Things changed one year. I decided I was going to get ready and I was going to win, or die trying. Even though I had always trained regularly and worked hard, I buckled down and got more serious. I trained harder yet. I also took on a greater mental intensity, a singularity of focus, a commitment. Even if the next tournament was nearly a year away, I did what I believed was necessary to prepare to win. I prepared in a way that was harder than would be the actual event, more challenging than any opponent, more arduous than would be the mid-August-sun-beating-down-on-us-armor-wearing-warriors conditions. I was ready for battle.
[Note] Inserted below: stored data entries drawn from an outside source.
(* ===== verification/Binary.v ===== *)
(** * Binary: the parts of Go's [encoding/binary] and [io] the wire code uses

    Fixed-width integers in either byte order ([PutUint32], [Uint64], ...),
    unsigned varints ([PutUvarint], [AppendUvarint], [Uvarint]) and the
    [io.Writer] / [io.ReadFull] contracts.  Every codec of the relay, of the
    session layer and of the backchannel is built on these. *)

From Stdlib Require Import ZArith Lia Strings.Byte Strings.String.
From stdpp Require Import base strings list.
From S2P Require Import Prelude.

Open Scope Z_scope.

(** ** Fixed-width integers *)

(** [binary.LittleEndian.PutUintN]: the low [n] bytes, least significant first. *)
Fixpoint le_put (n : nat) (v : Z) : bytes :=
  match n with
  | O => []
  | S n' => z2b v :: le_put n' (Z.shiftr v 8)
  end.

(** [binary.LittleEndian.UintN] *)
Fixpoint le_get (bs : bytes) : Z :=
  match bs with
  | [] => 0
  | b :: bs' => Z.lor (b2z b) (Z.shiftl (le_get bs') 8)
  end.

(** [binary.BigEndian.PutUintN] and [binary.BigEndian.UintN]. *)
Definition be_put (n : nat) (v : Z) : bytes := rev (le_put n v).
Definition be_get (bs : bytes) : Z := le_get (rev bs).

Lemma lor_shiftl_add a b n :
  0 <= n -> 0 <= a < 2 ^ n -> Z.lor a (Z.shiftl b n) = a + b * 2 ^ n.
Proof.
  intros Hn Ha.
  assert (Hl : Z.land a (Z.shiftl b n) = 0).
  { apply Z.bits_inj'. intros i Hi. rewrite Z.land_spec, Z.bits_0.
    destruct (Z.lt_ge_cases i n).
    - rewrite Z.shiftl_spec_low by lia. apply andb_false_r.
    - rewrite <-(Z.mod_small a (2 ^ n)), Z.mod_pow2_bits_high by lia. done. }
  rewrite <-Z.lxor_lor, <-Z.add_nocarry_lxor by done.
  rewrite Z.shiftl_mul_pow2 by lia. done.
Qed.

Lemma le_get_cons b bs : le_get (b :: bs) = b2z b + le_get bs * 256.
Proof.
  simpl. rewrite lor_shiftl_add; [done | lia |].
  pose proof (b2z_range b). simpl. lia.
Qed.

Lemma length_le_put n v : length (le_put n v) = n.
Proof. revert v. induction n; intros; simpl; congruence. Qed.

Lemma length_be_put n v : length (be_put n v) = n.
Proof. unfold be_put. rewrite length_rev. apply length_le_put. Qed.

Lemma pow256_succ n : 2 ^ (8 * Z.of_nat (S n)) = 256 * 2 ^ (8 * Z.of_nat n).
Proof.
  replace (8 * Z.of_nat (S n)) with (8 + 8 * Z.of_nat n) by lia.
  rewrite Z.pow_add_r by lia. done.
Qed.

Lemma le_get_put n v : le_get (le_put n v) = v mod 2 ^ (8 * Z.of_nat n).
Proof.
  revert v. induction n as [|n IH]; intros v.
  { simpl. rewrite Z.mod_1_r. done. }
  cbn [le_put]. rewrite le_get_cons, IH, b2z_z2b.
  rewrite Z.shiftr_div_pow2 by lia.
  rewrite pow256_succ.
  rewrite Z.rem_mul_r; [| lia | apply Z.pow_pos_nonneg; lia].
  change (2 ^ 8) with 256. lia.
Qed.

Lemma be_get_put n v : 0 <= v < 2 ^ (8 * Z.of_nat n) -> be_get (be_put n v) = v.
Proof.
  intros. unfold be_get, be_put. rewrite rev_involutive, le_get_put.
  apply Z.mod_small. lia.
Qed.

Lemma le_get_bound bs : 0 <= le_get bs < 2 ^ (8 * Z.of_nat (length bs)).
Proof.
  induction bs as [|b bs IH]; [simpl; lia |].
  rewrite le_get_cons. cbn [length]. rewrite pow256_succ.
  pose proof (b2z_range b). lia.
Qed.

Lemma be_get_bound bs : 0 <= be_get bs < 2 ^ (8 * Z.of_nat (length bs)).
Proof. unfold be_get. rewrite <-(length_rev bs). apply le_get_bound. Qed.

Lemma le_put_get bs : le_put (length bs) (le_get bs) = bs.
Proof.
  induction bs as [|b bs IH]; [done |].
  cbn [length le_put]. rewrite le_get_cons.
  pose proof (b2z_range b) as Hb.
  f_equal.
  - apply b2z_inj. rewrite b2z_z2b, Z.mod_add by lia. apply Z.mod_small. lia.
  - rewrite Z.shiftr_div_pow2 by lia. change (2 ^ 8) with 256.
    rewrite Z.div_add, Z.div_small, Z.add_0_l by lia. apply IH.
Qed.

Lemma be_put_get bs : be_put (length bs) (be_get bs) = bs.
Proof.
  unfold be_put, be_get. rewrite <-(length_rev bs), le_put_get.
  apply rev_involutive.
Qed.

(** ** Unsigned varints *)

Definition MaxVarintLen64 : Z := 10.

(** The loop of [binary.PutUvarint] / [binary.AppendUvarint]:
    [for x >= 0x80 { byte(x) | 0x80; x >>= 7 }; byte(x)].  [fuel] bounds the
    number of continuation bytes. *)
Fixpoint put_uvarint_loop (fuel : nat) (x : Z) : bytes :=
  if x <? 128 then [z2b x] else
  match fuel with
  | O => [z2b x]
  | S f => z2b (Z.lor (x mod 256) 128) :: put_uvarint_loop f (Z.shiftr x 7)
  end.

(** Nine continuation bytes are enough for a [uint64]: the tenth group of
    seven bits holds bit 63 only. *)
Definition PutUvarint (x : Z) : bytes := put_uvarint_loop 9 x.

(** The loop of [binary.Uvarint] over the remaining bytes at index [i], with
    accumulator [x] and shift [s]; returns the value and Go's [n]. *)
Fixpoint uvarint_loop (buf : bytes) (i x s : Z) : Z * Z :=
  match buf with
  | [] => (0, 0)
  | b :: buf' =>
      if i =? MaxVarintLen64 then (0, - (i + 1)) else
      if b2z b <? 128 then
        if (i =? MaxVarintLen64 - 1) && (1 <? b2z b) then (0, - (i + 1))
        else (Z.lor x (u64 (Z.shiftl (b2z b) s)), i + 1)
      else uvarint_loop buf' (i + 1)
             (Z.lor x (u64 (Z.shiftl (Z.land (b2z b) 127) s))) (s + 7)
  end.

Definition Uvarint (buf : bytes) : Z * Z := uvarint_loop buf 0 0 0.

Lemma put_uvarint_loop_nonempty fuel x : put_uvarint_loop fuel x <> [].
Proof. destruct fuel; simpl; case_match; done. Qed.

Lemma len_put_uvarint_loop fuel x :
  1 <= len (put_uvarint_loop fuel x) <= Z.of_nat fuel + 1.
Proof.
  revert x. induction fuel as [|f IH]; intros x; simpl; case_match;
    unfold len in *; simpl; try lia.
  specialize (IH (Z.shiftr x 7)). lia.
Qed.

Lemma lor_128 y : 0 <= y < 256 -> Z.lor y 128 = y mod 128 + 128.
Proof.
  intros Hy.
  assert (Hlow : forall z, 0 <= z < 128 -> Z.lor z 128 = z + 128).
  { intros z Hz. pose proof (lor_shiftl_add z 1 7 ltac:(lia) ltac:(lia)) as Hq.
    change (Z.shiftl 1 7) with 128 in Hq. lia. }
  destruct (Z.lt_ge_cases y 128).
  - rewrite Z.mod_small by lia. apply Hlow. lia.
  - assert (Hm : y mod 128 = y - 128) by (symmetry; apply Z.mod_unique with 1; lia).
    rewrite Hm. replace y with (Z.lor (y - 128) 128) at 1 by (rewrite Hlow; lia).
    rewrite <-Z.lor_assoc, Z.lor_diag. apply Hlow. lia.
Qed.

Lemma cont_byte x : b2z (z2b (Z.lor (x mod 256) 128)) = x mod 128 + 128.
Proof.
  rewrite lor_128 by (apply Z.mod_pos_bound; lia).
  rewrite Z.mod_mod_divide by (by exists 2).
  apply b2z_small. pose proof (Z.mod_pos_bound x 128 ltac:(lia)). lia.
Qed.

Lemma land_127 z : 0 <= z < 128 -> Z.land (z + 128) 127 = z.
Proof.
  intros. change 127 with (Z.ones 7). rewrite Z.land_ones by lia.
  change (2 ^ 7) with 128. rewrite <-(Z.mod_small z 128) at 2 by lia.
  rewrite <-(Z.mod_add z 1 128) by lia. f_equal.
Qed.

(** One step of the reader keeps the accumulated prefix below its shift. *)
Lemma uvarint_acc i x v s :
  0 <= i -> s = 7 * i -> 0 <= x < 2 ^ s -> 0 <= v ->
  v * 2 ^ s < 2 ^ 64 -> Z.lor x (u64 (Z.shiftl v s)) = x + v * 2 ^ s.
Proof.
  intros Hi -> Hx Hv Hlt. rewrite u64_small.
  - apply lor_shiftl_add; lia.
  - rewrite Z.shiftl_mul_pow2 by lia. nia.
Qed.

Lemma uvarint_loop_put fuel : forall i x v rest,
  0 <= i -> i + Z.of_nat fuel = 9 -> 0 <= x < 2 ^ (7 * i) ->
  0 <= v -> v * 2 ^ (7 * i) < 2 ^ 64 ->
  uvarint_loop (put_uvarint_loop fuel v ++ rest) i x (7 * i) =
    (x + v * 2 ^ (7 * i), i + len (put_uvarint_loop fuel v)).
Proof.
  assert (Hsmall : forall i v, 0 <= i <= 9 -> 0 <= v < 128 -> v * 2 ^ (7 * i) < 2 ^ 64 ->
            (i =? MaxVarintLen64 - 1) && (1 <? v) = false).
  { intros i v Hi Hv Hlt. unfold MaxVarintLen64. apply andb_false_iff.
    destruct (Z.eqb_spec i (10 - 1)); [right | by left].
    subst. apply Z.ltb_ge. change (2 ^ (7 * (10 - 1))) with (2 ^ 63) in Hlt. lia. }
  induction fuel as [|f IH]; intros i x v rest Hi Hf Hx Hv Hlt; simpl.
  - replace i with 9 in * by lia.
    assert (v < 128) by (change (2 ^ (7 * 9)) with (2 ^ 63) in Hlt; lia).
    rewrite (proj2 (Z.ltb_lt v 128)) by lia.
    cbn [app uvarint_loop]. rewrite b2z_small by lia.
    rewrite (proj2 (Z.ltb_lt v 128)) by lia.
    rewrite Hsmall by lia. simpl. rewrite (uvarint_acc 9); [done | lia..].
  - destruct (Z.ltb_spec v 128) as [Hv128|Hv128]; cbn [app uvarint_loop];
      (destruct (Z.eqb_spec i MaxVarintLen64) as [He|_];
       [unfold MaxVarintLen64 in He; lia |]).
    + rewrite b2z_small by lia. rewrite (proj2 (Z.ltb_lt v 128)) by lia.
      rewrite Hsmall by lia. rewrite (uvarint_acc i); [done | lia..].
    + rewrite cont_byte.
      pose proof (Z.mod_pos_bound v 128 ltac:(lia)) as Hm.
      rewrite (proj2 (Z.ltb_ge _ 128)) by lia. rewrite land_127 by lia.
      assert (Hdm : v = 128 * (v / 128) + v mod 128) by (apply Z.div_mod; lia).
      assert (Hd : 0 <= v / 128) by (apply Z.div_pos; lia).
      assert (Hp : 0 < 2 ^ (7 * i)) by (apply Z.pow_pos_nonneg; lia).
      rewrite (uvarint_acc i) by nia.
      replace (7 * i + 7) with (7 * (i + 1)) by lia.
      assert (Hpow : 2 ^ (7 * (i + 1)) = 128 * 2 ^ (7 * i)).
      { replace (7 * (i + 1)) with (7 + 7 * i) by lia. rewrite Z.pow_add_r by lia. done. }
      rewrite Z.shiftr_div_pow2 by lia. change (2 ^ 7) with 128.
      rewrite IH; rewrite ?Hpow; try lia; try nia.
      f_equal; [nia |]. rewrite len_cons. lia.
Qed.

(** Reading back what [PutUvarint] wrote, whatever follows. *)
Lemma Uvarint_Put v rest :
  0 <= v < 2 ^ 64 -> Uvarint (PutUvarint v ++ rest) = (v, len (PutUvarint v)).
Proof.
  intros Hv. unfold Uvarint, PutUvarint.
  change 0 with (7 * 0) at 3.
  rewrite (uvarint_loop_put 9 0 0 v rest) by (change (2 ^ (7 * 0)) with 1; lia).
  f_equal. change (2 ^ (7 * 0)) with 1. lia.
Qed.

Lemma len_PutUvarint v : 1 <= len (PutUvarint v) <= MaxVarintLen64.
Proof. apply (len_put_uvarint_loop 9). Qed.

Lemma uvarint_loop_n buf : forall i x s v n,
  0 <= i -> uvarint_loop buf i x s = (v, n) -> 0 < n -> i < n <= i + len buf.
Proof.
  induction buf as [|b buf IH]; simpl; intros i x s v n Hi H Hn;
    [inversion H; lia |].
  rewrite len_cons. pose proof (len_nonneg buf).
  repeat case_match; try (inversion H; subst; lia).
  apply IH in H; lia.
Qed.

(** A successful read consumed between one byte and the whole buffer. *)
Lemma Uvarint_n buf v n : Uvarint buf = (v, n) -> 0 < n -> 0 < n <= len buf.
Proof. intros H Hn. apply uvarint_loop_n in H; lia. Qed.

#[export] Hint Resolve len_PutUvarint : pigeon.

Lemma uvarint_loop_le_10 buf : forall i x s v n,
  0 <= i <= 10 -> uvarint_loop buf i x s = (v, n) -> n <= 10.
Proof.
  induction buf as [|b buf IH]; simpl; intros i x s v n Hi H; [inversion H; lia |].
  unfold MaxVarintLen64 in *.
  destruct (Z.eqb_spec i 10); [inversion H; lia |].
  destruct (b2z b <? 128); [destruct (_ && _); inversion H; lia |].
  eapply IH; [| exact H]. lia.
Qed.

Lemma Uvarint_le_10 buf v n : Uvarint buf = (v, n) -> n <= MaxVarintLen64.
Proof. intros H. eapply uvarint_loop_le_10 in H; [exact H | lia]. Qed.

Lemma uvarint_loop_nonneg buf : forall i x s v n,
  0 <= x -> uvarint_loop buf i x s = (v, n) -> 0 <= v.
Proof.
  assert (Hlor : forall x y, 0 <= x -> 0 <= Z.lor x (u64 y)).
  { intros. apply Z.lor_nonneg. split; [done | apply u64_range]. }
  induction buf as [|b buf IH]; simpl; intros i x s v n Hx H; [inversion H; lia |].
  repeat case_match; try (inversion H; subst; lia).
  - inversion H; subst. auto.
  - eapply IH; [| exact H]. auto.
Qed.

Lemma Uvarint_nonneg buf v n : Uvarint buf = (v, n) -> 0 <= v.
Proof. apply uvarint_loop_nonneg. lia. Qed.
August arrived. Three matches. Three opponents. Three wins. First place. Even if I hadn’t won, I think I would have felt satisfied knowing that I gave it my best. I wouldn’t have lost for lack of preparation.

Right now, we as a community and a nation are preparing for a battle and we don’t know how challenging it will be. Actually our preparation is in support of the people and institutions (aka medical establishment) who will be in the battle, as they prepare to face the challenge. We are all preparing in an extraordinary way to make the fight as easy as possible. To fail to prepare is to prepare to fail.

We don’t know how long the battle will last. We don’t know how tough the opponents will be. We don’t know what the conditions will be. We don’t know how many matches or rounds there will be. We might be oddly disappointed that it turns out to be a pretty flat event. We should find peace of mind in knowing that we have prepared and sacrificed the best we can to win even the most challenging battle. Better that than to get the snot knocked out of us.


4 Responses to “Fighting a Much Smaller Opponent”

  1. thebizgro March 21, 2020 at 17:04 #

    Great post. Thanks for sending!

    Sent from my iPhone


    • Chris Correia March 22, 2020 at 12:17 #

      Thanks for reading and commenting, Don! Be well, be happy.

  2. Bob Weiss March 22, 2020 at 08:30 #

    Thanks Chris. Great perspective for the rest of us who have not been directly in the battle yet. Commitment to a goal and preparation are keys to success. One definition of luck is “when opportunity meets preparation.” May we all be lucky this year.

    • Chris Correia March 22, 2020 at 12:19 #

      Thanks for reading and commenting, Bob. Nice add on! Stay well and happy.